А вот что писал Чуковский-старший 9 сентября 1958 года: “С Женей неясно. Не то он поступил в ГИК, не то нет. Не то он женится на Гале Шостакович, не то нет. Не то он хорош, не то он плох. Чаще всего кажется, что плох”.
Мне кажется, что до конца с Женей так и не прояснилось (но с таким же успехом это и про меня, наверное, можно сказать, и про Борю Ардова, пока был он жив).
Плох он, на мой взгляд, не был ни тогда, ни до, ни после.
Но в проницательности этих тревожных строк Корнею Ивановичу не откажешь.
В ГИК Чукер поступил, но стоило ли так упорствовать, чтобы потом всю жизнь заниматься именно тем, к чему он имел меньше способностей?
Первой девушкой, которая полюбила Женю (со всеми его фокусами, а вдруг она и полюбила его за странности?), была дочка Шостаковича — и это предопределило всю дальнейшую жизнь.
На Гале он женился.
Они прожили с Галей долго, вырастили двоих детей.
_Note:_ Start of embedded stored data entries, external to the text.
(* ===== verification/ChainProps.v ===== *)
(** * The chain of the switch

    Creation of the chain, and what becomes of it when memory runs out; a run of
    the switch's chain that leaves two copies of an entry; concrete chains on which
    the properties of ChainFacts.v are instantiated. *)

From S2P Require Import Prelude Csum Ofp Ofpbuf Flow FlowFacts SwitchFlow SwitchFlowFacts Rconn.
From S2P Require Import RconnFacts Env EnvFacts Table TableLinear TableLinearFacts TableSeq.
From S2P Require Import TableHash TableHashFacts Chain ChainFacts.
Import Csum Ofp Flow FlowFacts SwitchFlow SwitchFlowFacts Env EnvFacts Table TableSeq Chain ChainFacts.

Module ChainProps.

(** ** Creation *)

(** The next allocation. *)
Definition alloc (e : env) : bool * env :=
  match mem e with [] => (true, e) | b :: l => (b, e <| mem := l |>) end.

Lemma malloc_ok_eq e : malloc_ok e = Ok (alloc e).
Proof. unfold malloc_ok, alloc, mbind, M_bind, get. by destruct (mem e). Qed.

(** [n] allocations, up to the first that fails. *)
Fixpoint allocs (n : nat) (e : env) : bool * env :=
  match n with
  | O => (true, e)
  | S n => let '(b, e) := alloc e in if b then allocs n e else (false, e)
  end.

Lemma allocs_add n m e :
  allocs (n + m) e = let '(b, e) := allocs n e in if b then allocs m e else (false, e).
Proof.
  revert e. induction n as [|n IH]; intros e; [done|]. simpl. destruct (alloc e) as [[] e1]; [|done].
  apply IH.
Qed.

Lemma allocs_heap n e : heap (allocs n e).2 = heap e ∧ remotes (allocs n e).2 = remotes e.
Proof.
  revert e. induction n as [|n IH]; intros e; [done|]. simpl.
  assert (heap (alloc e).2 = heap e ∧ remotes (alloc e).2 = remotes e) as [<- <-]
    by (unfold alloc; by destruct (mem e)).
  destruct (alloc e) as [[] e1]; [apply IH|done].
Qed.

Definition fresh_hash (poly n : Z) : TableHash.sw_table_hash :=
  TableHash.mk_sw_table_hash (crc32_init poly) 0 (u32 (n - 1)) (replicate (Z.to_nat n) None).

Definition fresh_linear (n : Z) : TableLinear.sw_table_linear :=
  TableLinear.mk_sw_table_linear n 0 [] [] 0.

Lemma fresh_owned poly n : TableHashFacts.hash_owned (fresh_hash poly n) = [].
Proof.
  unfold TableHashFacts.hash_owned, fresh_hash. cbn [TableHash.buckets]. by induction (Z.to_nat n).
Qed.

Lemma fresh_hash_ok e poly k : 0 <= k < 32 → TableHashFacts.hash_ok e (fresh_hash poly (2 ^ k)).
Proof.
  intros Hk. assert (0 < 2 ^ k < 2 ^ 32) as Hn.
  { split; [lia|]. apply Z.pow_lt_mono_r; lia. }
  assert (u32 (2 ^ k - 1) = 2 ^ k - 1) as Em by (apply Z.mod_small; lia).
  split; rewrite ?fresh_owned; unfold fresh_hash; cbn [TableHash.buckets TableHash.bucket_mask].
  - rewrite length_replicate, Em. f_equal. lia.
  - exists k. rewrite Z.ones_equiv. split; [done|]. rewrite Em. lia.
  - intros i p. by rewrite lookup_replicate; intros [[=] _].
  - constructor.
  - done.
Qed.

Lemma fresh_linear_ok e n : 0 <= n < 2 ^ 32 → TableLinearFacts.linear_ok e (fresh_linear n).
Proof.
  intros Hn. split; simpl; try done; try constructor; try lia.
  intros p Hp. by apply not_elem_of_nil in Hp.
Qed.

Lemma hash_create_eq poly n e :
  truth (n .& u32 (n - 1)) = false →
  TableHash.table_hash_create poly n e =
    let '(b, e) := allocs 2 e in Ok (if b then Some (fresh_hash poly n) else None, e).
Proof.
  intros Hn. unfold TableHash.table_hash_create, mbind, M_bind. rewrite malloc_ok_eq. cbn [allocs].
  destruct (alloc e) as [[] e1]; [|done]. rewrite Hn. cbn [negb lift assert_c].
  rewrite malloc_ok_eq. by destruct (alloc e1) as [[] e2].
Qed.

Lemma hash_destroy_fresh poly n e : TableHash.table_hash_destroy (fresh_hash poly n) e = Ok (tt, e).
Proof.
  unfold TableHash.table_hash_destroy, fresh_hash. cbn [TableHash.buckets].
  induction (Z.to_nat n); done.
Qed.

Lemma linear_create_eq n e :
  TableLinear.table_linear_create n e =
    let '(b, e) := alloc e in Ok (if b then Some (fresh_linear n) else None, e).
Proof.
  unfold TableLinear.table_linear_create, mbind, M_bind. rewrite malloc_ok_eq.
  by destruct (alloc e) as [[] e1].
Qed.

Definition fresh_hash2 : TableHash.sw_table_hash2 :=
  TableHash.mk_sw_table_hash2 (fresh_hash 0x1EDC6F41 TABLE_HASH_MAX_FLOWS)
    (fresh_hash 0x741B8CD7 TABLE_HASH_MAX_FLOWS).

Lemma hash2_create_eq e :
  TableHash.table_hash2_create 0x1EDC6F41 TABLE_HASH_MAX_FLOWS 0x741B8CD7 TABLE_HASH_MAX_FLOWS e =
    let '(b, e) := allocs 5 e in Ok (if b then Some fresh_hash2 else None, e).
Proof.
  unfold TableHash.table_hash2_create, mbind, M_bind. rewrite malloc_ok_eq.
  change 5%nat with (1 + (2 + 2))%nat. rewrite allocs_add. cbn [allocs].
  destruct (alloc e) as [[] e1]; [|done]. cbn [negb].
  rewrite hash_create_eq by (vm_compute; reflexivity). rewrite allocs_add.
  destruct (allocs 2 e1) as [[] e2]; [|done].
  rewrite hash_create_eq by (vm_compute; reflexivity).
  destruct (allocs 2 e2) as [[] e3]; [done|]. by rewrite hash_destroy_fresh.
Qed.

Definition fresh_chain : sw_chain switch_table :=
  mk_sw_chain [mk_sw_table (hash2_impl fresh_hash2) 0 0;
               mk_sw_table (linear_impl (fresh_linear TABLE_LINEAR_MAX_FLOWS)) 0 0]
    (Some (mk_sw_table (linear_impl (fresh_linear TABLE_LINEAR_MAX_FLOWS)) 0 0)).

#[local] Existing Instances TableHash.hash2_table TableLinear.linear_table
  TableHashFacts.hash2_table_laws TableLinearFacts.linear_table_laws.

Lemma fresh_chain_owned : chain_owned fresh_chain = [].
Proof.
  change (chain_owned fresh_chain) with
    ((((TableHashFacts.hash_owned (fresh_hash 0x1EDC6F41 TABLE_HASH_MAX_FLOWS) ++
        TableHashFacts.hash_owned (fresh_hash 0x741B8CD7 TABLE_HASH_MAX_FLOWS)) ++ [] ++ [])
      ++ []) : list ptr).
  by rewrite !fresh_owned.
Qed.

(** A new chain has no entries. *)
Lemma fresh_chain_accounted good e loose :
  account e loose → accounted good e fresh_chain loose.
Proof.
  intros Ha.
  assert (table_ok e (hash2_impl fresh_hash2)) as Hh.
  { split; [apply (fresh_hash_ok e _ 16); lia..|]. intros p Hp.
    change (p ∈ TableHashFacts.hash_owned (fresh_hash 0x1EDC6F41 TABLE_HASH_MAX_FLOWS)) in Hp.
    rewrite fresh_owned in Hp. by apply not_elem_of_nil in Hp. }
  assert (table_ok e (linear_impl (fresh_linear TABLE_LINEAR_MAX_FLOWS))) as Hl
    by (apply (fresh_linear_ok e); unfold TABLE_LINEAR_MAX_FLOWS; lia).
  split; [|by eexists|by rewrite fresh_chain_owned|].
  2: { intros p f Hp. rewrite fresh_chain_owned in Hp. by apply not_elem_of_nil in Hp. }
  split; [exact Hh|]. split; [split; [exact Hl|split; [done|]]|];
    intros p _ Hp; by apply not_elem_of_nil in Hp.
Qed.

Lemma hash2_destroy_fresh e : TableHash.table_hash2_destroy fresh_hash2 e = Ok (tt, e).
Proof.
  unfold TableHash.table_hash2_destroy, mbind, M_bind, fresh_hash2.
  cbn [TableHash.subtable0 TableHash.subtable1]. by rewrite !hash_destroy_fresh.
Qed.

Lemma add_table_eq (c : sw_chain switch_table) t emerg e :
  (length (tables c) < CHAIN_MAX_TABLES)%nat →
  add_table c (Some t) emerg e =
    Ok (0, if emerg then c <| emerg_table := Some (mk_sw_table t 0 0) |>
           else c <| tables := tables c ++ [mk_sw_table t 0 0] |>, e).
Proof.
  intros Hl. unfold add_table. rewrite (proj2 (Nat.leb_gt _ _)) by done. by destruct emerg.
Qed.

(** Creating the chain returns a chain without entries when the allocations
    succeed and a null pointer when the chain itself cannot be allocated; but if
    the allocation of one of its tables fails, the process crashes instead of
    reporting the error, since the cleanup destroys the emergency table, which
    does not exist yet. *)
Theorem chain_create_exact good e loose :
  account e loose →
  (chain_create e =
     let '(b, e) := alloc e in
     if negb b then Ok (None, e)
     else let '(b, e) := allocs 7 e in if b then Ok (Some fresh_chain, e) else Abort) ∧
  accounted good (allocs 8 e).2 fresh_chain loose.
Proof.
  intros Ha. split.
  - unfold chain_create, mbind, M_bind. rewrite malloc_ok_eq.
    destruct (alloc e) as [[] e1]; [|done]. cbn [negb]. rewrite hash2_create_eq.
    change 7%nat with (5 + (1 + 1))%nat. rewrite allocs_add.
    destruct (allocs 5 e1) as [[] e2]; [|done].
    cbn [fmap option_fmap option_map allocs Nat.add]. rewrite add_table_eq by (vm_compute; lia).
    cbn [truth Z.eqb negb]. rewrite linear_create_eq. destruct (alloc e2) as [[] e3]; [|done].
    cbn [fmap option_fmap option_map]. rewrite add_table_eq by (vm_compute; lia).
    cbn [truth Z.eqb negb]. rewrite linear_create_eq. destruct (alloc e3) as [[] e4]; [|done].
    cbn [fmap option_fmap option_map]. by rewrite add_table_eq by (vm_compute; lia).
  - apply fresh_chain_accounted. split; [apply Ha|]. intros p.
    rewrite (proj1 (allocs_heap 8 e)). apply Ha.
Qed.

(** ** A stale copy *)

(** An entry for the packets from address [src] on port 1. *)
Definition host_key (src : Z) : sw_flow_key :=
  mk_sw_flow_key (zero_flow <| in_port := htons 1 |> <| nw_src := src |>) 0 (make_nw_mask 0) (make_nw_mask 0).

Definition host_entry (src : Z) (acts : list Z) : sw_flow :=
  (new_flow 0) <| key := host_key src |> <| priority := 65535 |> <| sf_acts := acts |>.

Definition insert_entry (c : sw_chain switch_table) (f : sw_flow) : M env (sw_chain switch_table) :=
  e ← get;
  let p := fresh (dom (heap e)) in
  modify (λ e, e <| heap := <[p := f]> (heap e) |>);;
  '(r, c) ← chain_insert c p false;
  lift (assert_c (r =? 0));;
  mret c.

(** Two hosts whose entries have the same place in the first hash table: the
    second goes to the second hash table.  When the first is deleted, and the
    second entry is sent again with other actions, it goes to the first table. *)
Definition stale_run : M env (sw_chain switch_table) :=
  c ← chain_create;
  c ← lift (deref c);
  c ← insert_entry c (host_entry 15633 []);
  c ← insert_entry c (host_entry 0 [1]);
  '(n, c) ← chain_delete c (host_key 15633) (htons OFPP_NONE) 65535 true false;
  lift (assert_c (n =? 1));;
  insert_entry c (host_entry 0 [2]).

(** The entries of a chain: key, priority and actions. *)
Definition entries (c : sw_chain switch_table) (e : env) : list (sw_flow_key * Z * list Z) :=
  omap (λ p, (λ f, (key f, priority f, sf_acts f)) <$> heap e !! p) (owned (tables c)).

(** [chain_insert] does not replace every duplicate, as its comment says: on
    the switch's own chain there is a run that leaves two entries with the same
    key and the same priority, the older of which (with the actions [1]) comes
    back into force when the newer one expires. *)
Theorem chain_keeps_stale_copy :
  ∃ c e, stale_run (env_of ∅) = Ok (c, e) ∧
    entries c e = [(host_key 0, 65535, [2]); (host_key 0, 65535, [1])].
Proof.
  assert (match stale_run (env_of ∅) with Ok (c, e) => Some (entries c e) | _ => None end =
          Some [(host_key 0, 65535, [2]); (host_key 0, 65535, [1])]) as H by (vm_compute; reflexivity).
  destruct (stale_run (env_of ∅)) as [[c e]| |]; [|done..]. exists c, e. split; [done|].
  by injection H.
Qed.

(** ** Witnesses *)

Lemma account_single p f : account (env_of {[p := f]}) [p].
Proof.
  split; [apply NoDup_singleton|]. intros q. simpl. rewrite list_elem_of_singleton.
  destruct (decide (q = p)) as [->|Hq].
  - rewrite lookup_singleton_eq. split; eauto.
  - rewrite lookup_singleton_ne by done. split; [by intros []|done].
Qed.

Definition example_env : env := env_of {[1%positive := exact_entry 256]}.

Lemma example_accounted : accounted (λ _, True) example_env fresh_chain [1%positive].
Proof. apply fresh_chain_accounted, account_single. Qed.

Lemma chain_accounts_for_entries_witness :
  wp (run_op (ChInsert 1%positive false) fresh_chain [1%positive] example_env) (λ '((c', loose'), e'),
    accounted (λ _, True) e' c' loose' ∧ remotes_ok (remotes e')).
Proof.
  destruct (chain_accounts_for_entries (λ _, True) (ChInsert 1%positive false) example_env fresh_chain
    [1%positive] example_accounted) as [H _]; [constructor| |exact H].
  split; [left|]. exists (exact_entry 256). split; [reflexivity|]. split; [apply exact_entry_ok; lia|exact I].
Defined.

Lemma chain_lookup_complete_witness :
  wp (chain_lookup fresh_chain (exact_key 256) false example_env) (λ '((r, c'), e'), e' = example_env ∧
    accounted (λ _, True) example_env c' [1%positive] ∧
    match r with
    | Some p => p ∈ owned (tables fresh_chain) ∧ p ∉ emerg_owned fresh_chain ∧
        ∃ f, heap example_env !! p = Some f ∧ flow_matches_1wild (exact_key 256) (key f) = true
    | None => ∀ p f, p ∈ owned (tables fresh_chain) → heap example_env !! p = Some f →
        flow_matches_1wild (exact_key 256) (key f) = false
    end).
Proof.
  apply (chain_lookup_complete (λ _, True) example_env fresh_chain [1%positive] (exact_key 256));
    [apply example_accounted|apply (exact_key_ok 256); lia|reflexivity].
Defined.

Lemma chain_create_exact_witness :
  chain_create (example_env <| mem := [true; false] |>) = Abort.
Proof.
  destruct (chain_create_exact (λ _, True) (example_env <| mem := [true; false] |>) [1%positive])
    as [-> _]; [|reflexivity].
  destruct (account_single 1%positive (exact_entry 256)) as [H1 H2]. split; [exact H1|exact H2].
Defined.


End ChainProps.
(* ===== verification/DpPacket.v ===== *)
(** * Packets kept for the controller and packets sent out

    The array of saved packets and the packet buffers that exist; what becomes of a
    packet that a port receives. *)

From S2P Require Import Prelude Ofp Ofpbuf Flow FlowFacts SwitchFlow SwitchFlowFacts Rconn.
From S2P Require Import RconnFacts Env EnvFacts Table TableSeq Chain ChainFacts DpAct DpActFacts.
From S2P Require Import Datapath DpMsg DpFacts.
Import Ofp Ofpbuf Flow FlowFacts SwitchFlow SwitchFlowFacts Env EnvFacts Table TableSeq Chain ChainFacts
  DpAct DpActFacts Datapath DpMsg DpFacts.

Module DpPacket.

(** ** Buffer ids *)

Definition COOKIES : Z := 2 ^ 24 - 1.

(** The id of slot [i] with cookie [c]. *)
Definition buffer_id_of (i c : Z) : Z := u32 (i .| u32 (c << PKT_BUFFER_BITS)).

Lemma buffer_id_sum i c : 0 <= i < 256 → 0 <= c < 2 ^ 24 → buffer_id_of i c = 256 * c + i.
Proof.
  intros Hi Hc. unfold buffer_id_of, u32, PKT_BUFFER_BITS.
  rewrite Z.shiftl_mul_pow2, (Z.mod_small (c * 2 ^ 8)) by lia.
  assert (i .| (c * 2 ^ 8) = 256 * c + i) as ->; [|apply Z.mod_small; lia].
  apply Z.bits_inj'. intros n Hn. change (256 * c + i) with (2 ^ 8 * c + i).
  rewrite testbit_join, Z.lor_spec by lia. rewrite <-Z.shiftl_mul_pow2 by lia.
  rewrite Z.shiftl_spec by done. case_decide.
  - by rewrite (Z.testbit_neg_r c), orb_false_r by lia.
  - by rewrite (testbit_high i n 8) by lia.
Qed.

Lemma buffer_id_parts i c :
  0 <= i < 256 → 0 <= c < COOKIES →
  buffer_id_of i c .& PKT_BUFFER_MASK = i ∧ buffer_id_of i c >> PKT_BUFFER_BITS = c ∧
  buffer_id_of i c ≠ UINT32_MAX.
Proof.
  unfold COOKIES. intros Hi Hc. rewrite buffer_id_sum by lia. unfold PKT_BUFFER_BITS, UINT32_MAX.
  change PKT_BUFFER_MASK with (Z.ones 8). rewrite Z.land_ones, Z.shiftr_div_pow2 by lia.
  split_and!; [zlia|zlia|lia].
Qed.

(** ** The saved packets *)

Definition saved (d : datapath) (b : ptr) : Prop := ∃ i p, buffers d !! i = Some p ∧ pb_buffer p = Some b.

(** Every slot has its own packet, which exists. *)
Record saved_ok (d : datapath) : Prop := {
  so_slots : length (buffers d) = 256%nat;
  so_idx : 0 <= buffer_idx d < 256;
  so_cookie : ∀ i p, buffers d !! i = Some p → 0 <= pb_cookie p < COOKIES;
  so_exist : ∀ b, saved d b → is_Some (bufs d !! b);
  so_apart : ∀ i j p q b, buffers d !! i = Some p → buffers d !! j = Some q →
    pb_buffer p = Some b → pb_buffer q = Some b → i = j;
}.

Section packets.
Context `{Malloc}.
Implicit Types (d : datapath) (b : ptr) (x : ofpbuf).

Lemma wp_clone_buf b x d Q :
  bufs d !! b = Some x →
  (∀ c y, bufs d !! c = None → wf y → contents y = contents x → data y = 0%nat →
     Q (c, d <| bufs := <[c := y]> (bufs d) |>)) →
  wp (clone_buf b d) Q.
Proof.
  intros Hb HQ. unfold clone_buf. drun. unfold ofpbuf_clone.
  destruct (clone_data_spec (contents x)) as (y & -> & Hwf & Hc & Hd). cbn [wp].
  drun. apply wp_new_buf. intros c Hn. by apply HQ.
Qed.

Lemma next_slot d : 0 <= (buffer_idx d + 1) .& PKT_BUFFER_MASK < 256.
Proof. change PKT_BUFFER_MASK with (Z.ones 8). rewrite Z.land_ones by lia. zlia. Qed.

(** A packet in flight. *)
Definition unsaved d b : Prop := is_Some (bufs d !! b) ∧ ¬ saved d b.

(** Which packets are saved after a slot was written. *)
Lemma saved_write d d1 i p p' :
  saved_ok d → buffers d !! i = Some p → buffers d1 = <[i := p']> (buffers d) →
  ∀ q, saved d1 q ↔ pb_buffer p' = Some q ∨ (saved d q ∧ pb_buffer p ≠ Some q).
Proof.
  intros Hok Hp Hw q. unfold saved. rewrite Hw. split.
  - intros (j & pj & Hj & Hq). apply list_lookup_insert_Some in Hj as [(<- & <- & _)|[Hij Hj]]; [auto|].
    right. split; [eauto|]. intros Hpq. by destruct Hij, (so_apart _ Hok i j p pj q).
  - intros [Hq|[(j & pj & Hj & Hq) Hne]].
    + exists i, p'. split; [|done]. apply list_lookup_insert_eq. by eapply lookup_lt_Some.
    + exists j, pj. split; [|done]. rewrite list_lookup_insert_ne; [done|]. intros ->. congruence.
Qed.
(* ===== verification/DpFlowFacts.v ===== *)
(** * Flow modifications keep account of the flow entries

    What a flow modification message does to the flow tables, on every path: an
    entry is installed, or the state of the tables is what it was; and what becomes
    of the buffered packet that the message names. *)

From S2P Require Import Prelude Ofp Ofpbuf Flow FlowFacts SwitchFlow SwitchFlowFacts Rconn.
From S2P Require Import RconnFacts Env EnvFacts Table TableSeq Chain ChainFacts DpAct DpActFacts.
From S2P Require Import Datapath DpMsg DpFacts DpFlow DpPacket.
Import Ofp Ofpbuf Flow FlowFacts SwitchFlow SwitchFlowFacts Env EnvFacts Table TableSeq Chain ChainFacts
  DpAct DpActFacts Datapath DpMsg DpFacts DpFlow DpPacket.

Module DpFlowFacts.

Section flow_mod.
Context `{Malloc} (depth : nat).
Implicit Types (d : datapath) (s : option sender) (msg : list Z) (ofm : ofp_flow_mod).

(** A flow modification message received from [s], of at most 65523 bytes: a longer
    one cannot be quoted in an error message. *)
Record flow_mod_msg d s msg ofm : Prop := {
  fmm_bytes : Forall is_byte msg;
  fmm_at : flow_mod_at msg = Ok ofm;
  fmm_length : fm_length ofm = Z.of_nat (length msg);
  fmm_max : Z.of_nat (12 + length msg) <= UINT16_MAX;
  fmm_sender : sender_ok (dp_env d) s;
}.

Definition mod_key ofm : sw_flow_key := flow_extract_match (fm_match ofm).

(** The entry that a message asks for. *)
Record requested ofm (now : Z) (f : sw_flow) : Prop := {
  rq_key : key f = mod_key ofm;
  rq_priority : priority f = entry_priority (mod_key ofm) ofm;
  rq_acts : sf_acts f = fm_actions ofm;
  rq_cookie : cookie f = fm_cookie ofm;
  rq_idle : idle_timeout f = fm_idle_timeout ofm;
  rq_hard : hard_timeout f = fm_hard_timeout ofm;
  rq_removed : send_flow_rem f = if truth (fm_flags ofm .& OFPFF_SEND_FLOW_REM) then 1 else 0;
  rq_emerg : emerg_flow f = if is_emerg ofm then 1 else 0;
  rq_fresh : packet_count f = 0 ∧ byte_count f = 0 ∧ created f = now ∧ used f = now;
}.

Lemma match_at_range msg off :
  Forall is_byte msg → (off + 40 ≤ length msg)%nat → match_range (match_at msg off).
Proof.
  intros Hb Hl. assert (∀ i n, 0 <= int_at msg i n < 256 ^ Z.of_nat n) as Hr by (intros; by apply int_at_range).
  split; simpl; try apply Hr; (split; [apply length_bytes_at; lia|by apply bytes_at_is_byte]).
Qed.

Lemma flow_mod_shape d s msg ofm :
  flow_mod_msg d s msg ofm →
  fm_actions ofm = drop 72 msg ∧ (72 ≤ length msg)%nat ∧ key_ok (mod_key ofm) ∧
  Forall is_byte (fm_actions ofm) ∧
  u64 (fm_length ofm - 72) = Z.of_nat (length (fm_actions ofm)) ∧
  0 <= fm_priority ofm < 65536.
Proof.
  intros [Hb Hat Hlen Hmax _]. unfold flow_mod_at in Hat.
  destruct (72 <=? length msg)%nat eqn:E; [|done]. apply Nat.leb_le in E. injection Hat as <-. simpl in *.
  split_and!; [done|done| |by apply Forall_drop| |apply htons_range..].
  - apply flow_extract_match_ok, match_at_range; [done|lia].
  - rewrite Hlen, length_drop. unfold u64, UINT16_MAX in *. rewrite Z.mod_small; lia.
Qed.

(** From [d] to [d'] the entry [x] was allocated at [p]; no table holds it. *)
Record holding d (p : ptr) (x : sw_flow) d' : Prop := {
  hd_heap : heap (dp_env d') = <[p := x]> (heap (dp_env d));
  hd_chain : chain d' = chain d;
  hd_remotes : remotes_ok (remotes (dp_env d'));
  hd_count : length (remotes (dp_env d')) = length (remotes (dp_env d));
  hd_now : now_msec (dp_env d') = now_msec (dp_env d);
  hd_new : heap (dp_env d) !! p = None;
  hd_rest : same_rest d d';
}.

(** Nothing happened to the flow tables. *)
Record unchanged d d' : Prop := {
  un_heap : heap (dp_env d') = heap (dp_env d);
  un_chain : chain d' = chain d;
  un_remotes : remotes_ok (remotes (dp_env d'));
  un_rest : same_rest d d';
}.

Lemma unchanged_inv d d' loose : dp_inv d loose → unchanged d d' → dp_inv d' loose.
Proof.
  intros [Hc Hr] [Hh Hch Hr' _]. split; [|done]. rewrite Hch. by eapply accounted_heap.
Qed.

Lemma holding_inv d p x d' loose : dp_inv d loose → holding d p x d' → dp_inv d' (p :: loose).
Proof.
  intros [Hc Hr] [Hh Hch Hr' _ _ Hp _]. split; [|done]. rewrite Hch. by eapply accounted_new.
Qed.

Lemma alloc_spec d n :
  remotes_ok (remotes (dp_env d)) → Z.of_nat n < 2 ^ 63 →
  wp (on_env (flow_alloc_any (Z.of_nat n)) d) (λ '(r, d'),
    match r with
    | None => unchanged d d' ∧ mem (dp_env d) ≠ []
    | Some p => holding d p (new_flow n) d' ∧ (mem (dp_env d) = [] → mem (dp_env d') = [])
    end).
Proof.
  intros Hr Hn. unfold flow_alloc_any. rewrite (proj2 (Z.ltb_lt _ _)), Nat2Z.id by done. drun. apply wp_flow_alloc.
  - intros m Hm. split; [split; try done; apply same_rest_env|done].
  - intros p m Hp Hm. split; [split; try done; apply same_rest_env|done].
Qed.

Lemma write_spec d p x d1 g :
  holding d p x d1 →
  wp (on_env (write_flow p g) d1) (λ '(_, d'), holding d p (g x) d' ∧
    mem (dp_env d') = mem (dp_env d1)).
Proof.
  intros [Hh Hc Hr Hn Ht Hp Hs]. drun. eapply wp_write_flow.
  { rewrite Hh. apply lookup_insert_eq. }
  split; [|done]. split; try done; [simpl; by rewrite Hh, insert_insert_eq|].
  eapply same_rest_trans; [exact Hs|apply same_rest_env].
Qed.

Lemma error_spec d p x d1 s msg ofm type code :
  flow_mod_msg d s msg ofm → holding d p x d1 →
  wp (flow_mod_error s type code msg ofm d1) (λ '(_, d'), holding d p x d').
Proof.
  intros [Hb Hat Hlen Hmax Hs] [Hh Hc Hr Hn Ht Hp Hd]. unfold flow_mod_error. rewrite Hlen, Nat2Z.id.
  apply wp_dp_send_error_msg; [done|done|done| |].
  - destruct s; simpl in *; [by rewrite Hn|done].
  - intros rs Hrs Hl. split; try done; [by rewrite <-Hn|].
    eapply same_rest_trans; [exact Hd|apply same_rest_env].
Qed.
И потом он вдруг ушел от Гали к другой женщине, которая тоже его полюбила (не за те же ли самые странности?).
Одна наша общая знакомая сказала мне: “Он ушел от Гали — и оставил ей всё”.
Можно смеяться над этим “всё”. А можно и задуматься — не в одних же деньгах, как опять же ни смешно это сегодня прозвучит, дело.
И деньги — не всё.
И вообще “всё” — не всё.
В доме Шостаковичей я был на двух свадьбах — они прошли с небольшим интервалом (то ли в пятьдесят восьмом, то ли в пятьдесят девятом, но не позднее пятьдесят девятого).
Обе свадьбы играли в самой большой комнате, в кабинете Дмитрия Дмитриевича Шостаковича, где стояли два рояля и над роялями два портрета — Бетховен и Блантер.
О таком неожиданном соседстве я задолго до знакомства с Максимом и Галей слышал от нашей знакомой журналистки, приходившей к Шостаковичу брать интервью.
Блантера я знал с детства, как бы и не раньше, чем Шостаковича, — он же сочинил футбольный марш, который даже я с моим слухом мог воспроизвести.
Конечно, в детстве я не знал, что Матвей (Мотя, как называл его Дмитрий Дмитриевич) Блантер — автор еще и песни, смысл которой крайне характерен для всего советского искусства, — вернее, заказа, обращенного к нему властью. Смысл, правда, не в музыке заключен, а в том, к чему композитор непричастен, — в словах.
Кто сочинил слова песни, любопытно бы узнать, но я все как-то не удосужился. Интересно вообразить себе человека, присобачившего к словам царя Соломона “все проходит” бодряческое продолжение “подругу друг находит”.
Все, однако, говорят, что Блантер был хорошим человеком — пришел на помощь к Шостаковичу в чрезвычайно трудную для великого композитора минуту. Кроме того, и Шостакович, и Блантер были футбольными болельщиками.
На первой свадьбе (Гали с Женей) я сам сплоховал и всей свадьбы не опишу — только ее неожиданное завершение.
“Но если отбросить этот, согласен, существенный недостаток, то, можно сказать, я умею пить”, — говорит в “Трех мушкетерах” Атос д’Артаньяну.
О недостатке Атоса рассказывает Дюма. А про мой недостаток позвольте рассказать мне самому.